Abul Bashar

Personal information
- Full name: Mohammed Abul Bashar Shaikh
- Born: 25 December 1986 (age 39)
- Batting: Right-handed
- Bowling: Right-arm medium fast
- Role: Batting all-rounder

Domestic team information
- 2004–2010: Barishal Division
- 2011–2012: Dhaka Division

Career statistics
| Competition | FC | LA |
| Matches | 42 | 47 |
| Runs scored | 1,242 | 545 |
| Batting average | 17.74 | 17.58 |
| 100s/50s | 0/4 | 0/2 |
| Top score | 82* | 65 |
| Balls bowled | 2,102 | 1,525 |
| Wickets | 36 | 23 |
| Bowling average | 28.61 | 53.21 |
| 5 wickets in innings | 2 | 1 |
| 10 wickets in match | 0 | 0 |
| Best bowling | 6/62 | 5/46 |
| Catches/stumpings | 38/– | 14/– |
- Source: ESPNcricinfo

= Abul Bashar (cricketer) =

Bangladeshi cricketer (born 1986)

Mohammed Abul Bashar Shaikh (born 25 December 1986) is a Bangladeshi first-class cricketer.

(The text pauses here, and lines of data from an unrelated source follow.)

(** * log2quickwit: ingestion pipeline and eduroam query tools

    A shallow embedding of the Go sources of the repository:
    - [Ingest]  : log2quickwit v1.5.5 (src/v1.5.5/main.go);
    - [Realm]   : eduroam-accept v2.2.0 (the realm-side query tool);
    - [SP]      : eduroam-sp v2.2.2 (the service-provider-side query tool).

    The Go standard-library functions the sources call are modelled in
    [Go], each next to a note of the library routine it follows. *)

From Stdlib Require Import ZArith Ascii List Lia Bool.
From Stdlib Require Sorting.Sorted Sorting.Permutation.
From Stdlib Require Floats.SpecFloat.
From stdpp Require Import gmap strings list sorting pretty.

Local Open Scope Z_scope.
Set Warnings "-clear-no-such-hyp".

(** ** The Go run time and library *)

Module Go.

(** A Go [error] value: [None] is [nil], [Some msg] carries [err.Error()]. *)
Definition error := option string.

(** The outcome of running a piece of Go code: it returns, or the
    goroutine panics (index out of range, failed type assertion, ...). *)
Inductive run (A : Type) : Type :=
| Done (a : A)
| Panicked (why : string).
Arguments Done {A} a.
Arguments Panicked {A} why.

Global Instance run_ret : MRet run := λ A a, Done a.
Global Instance run_bind : MBind run := λ A B k m,
  match m with
  | Done a => k a
  | Panicked w => Panicked w
  end.

(** [len(s)]. *)
Definition len {A} (s : list A) : Z := Z.of_nat (length s).

(** [s[i]] on a slice: a run-time panic when [i] is out of range. *)
Definition index {A} (s : list A) (i : Z) : run A :=
  if (i <? 0) || (Z.of_nat (length s) <=? i) then Panicked "index out of range"
  else match s !! Z.to_nat i with
       | Some x => Done x
       | None => Panicked "index out of range"
       end.

(** [s[lo:hi]] on a slice whose capacity equals its length (the slices
    [strings.Fields] returns are allocated with exactly that size). *)
Definition slice {A} (s : list A) (lo hi : Z) : run (list A) :=
  if (lo <? 0) || (hi <? lo) || (Z.of_nat (length s) <? hi)
  then Panicked "slice bounds out of range"
  else Done (take (Z.to_nat (hi - lo)) (drop (Z.to_nat lo) s)).

(** *** package strings (byte strings; every function is byte-wise) *)

Fixpoint HasPrefix (s p : string) : bool :=
  match p, s with
  | EmptyString, _ => true
  | String c p', String d s' => if Ascii.eqb c d then HasPrefix s' p' else false
  | String _ _, EmptyString => false
  end.

Fixpoint Contains (s sub : string) : bool :=
  if HasPrefix s sub then true
  else match s with
       | EmptyString => false
       | String _ s' => Contains s' sub
       end.

Fixpoint dropS (n : nat) (s : string) : string :=
  match n, s with
  | O, _ => s
  | S n', String _ s' => dropS n' s'
  | S _, EmptyString => EmptyString
  end.

Fixpoint takeS (n : nat) (s : string) : string :=
  match n, s with
  | O, _ => EmptyString
  | S n', String c s' => String c (takeS n' s')
  | S _, EmptyString => EmptyString
  end.

Definition HasSuffix (s suf : string) : bool :=
  (String.length suf <=? String.length s)%nat &&
  String.eqb (dropS (String.length s - String.length suf) s) suf.

Definition TrimSuffix (s suf : string) : string :=
  if HasSuffix s suf then takeS (String.length s - String.length suf) s else s.

(** [strings.Index(s, sub)] for a one-byte [sub]: the position of the
    first occurrence, or -1. *)
Fixpoint IndexByte (s : string) (c : ascii) : Z :=
  match s with
  | EmptyString => -1
  | String d s' =>
      if Ascii.eqb c d then 0
      else let r := IndexByte s' c in if r <? 0 then -1 else r + 1
  end.

Fixpoint Join (parts : list string) (sep : string) : string :=
  match parts with
  | [] => EmptyString
  | [p] => p
  | p :: rest => p +:+ sep +:+ Join rest sep
  end.

(** White space as [strings.Fields] and [strings.TrimSpace] see it on
    ASCII input: tab, new line, vertical tab, form feed, carriage return
    and space. *)
Definition isSpace (c : ascii) : bool :=
  match c with
  | "009" | "010" | "011" | "012" | "013" | " " => true
  | _ => false
  end%char.

(** [strings.Fields] and [strings.TrimSpace] take white space so on a
    string of ASCII bytes.  Once a byte of 0x80 or more occurs they
    decode UTF-8 and ask [unicode.IsSpace], which also holds of U+0085,
    U+00A0 and other code points: such strings are outside the model,
    and statements about lines and tokens are made for [isASCII]
    text. *)
Fixpoint isASCII (s : string) : bool :=
  match s with
  | EmptyString => true
  | String c r => (N_of_ascii c <? 128)%N && isASCII r
  end.

(** [strings.Fields]: the maximal runs of non-space bytes, in order. *)
Fixpoint fieldsGo (cur : option string) (s : string) : list string :=
  match s with
  | EmptyString => option_list (String.rev <$> cur)
  | String a s' =>
      if isSpace a
      then option_list (String.rev <$> cur) ++ fieldsGo None s'
      else fieldsGo (Some (String a (default EmptyString cur))) s'
  end.
Definition Fields (s : string) : list string := fieldsGo None s.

He is a right-handed batsman and a right-arm medium fast bowler. He represented Barisal Division cricket team in National Cricket League from 2004 to 2010. He also represented Dhaka Division cricket team in 2011-12 National Cricket League. He made his first-class debut for Barisal Division on March 4, 2005, and List A debut for Barisal Division on February 12, 2005.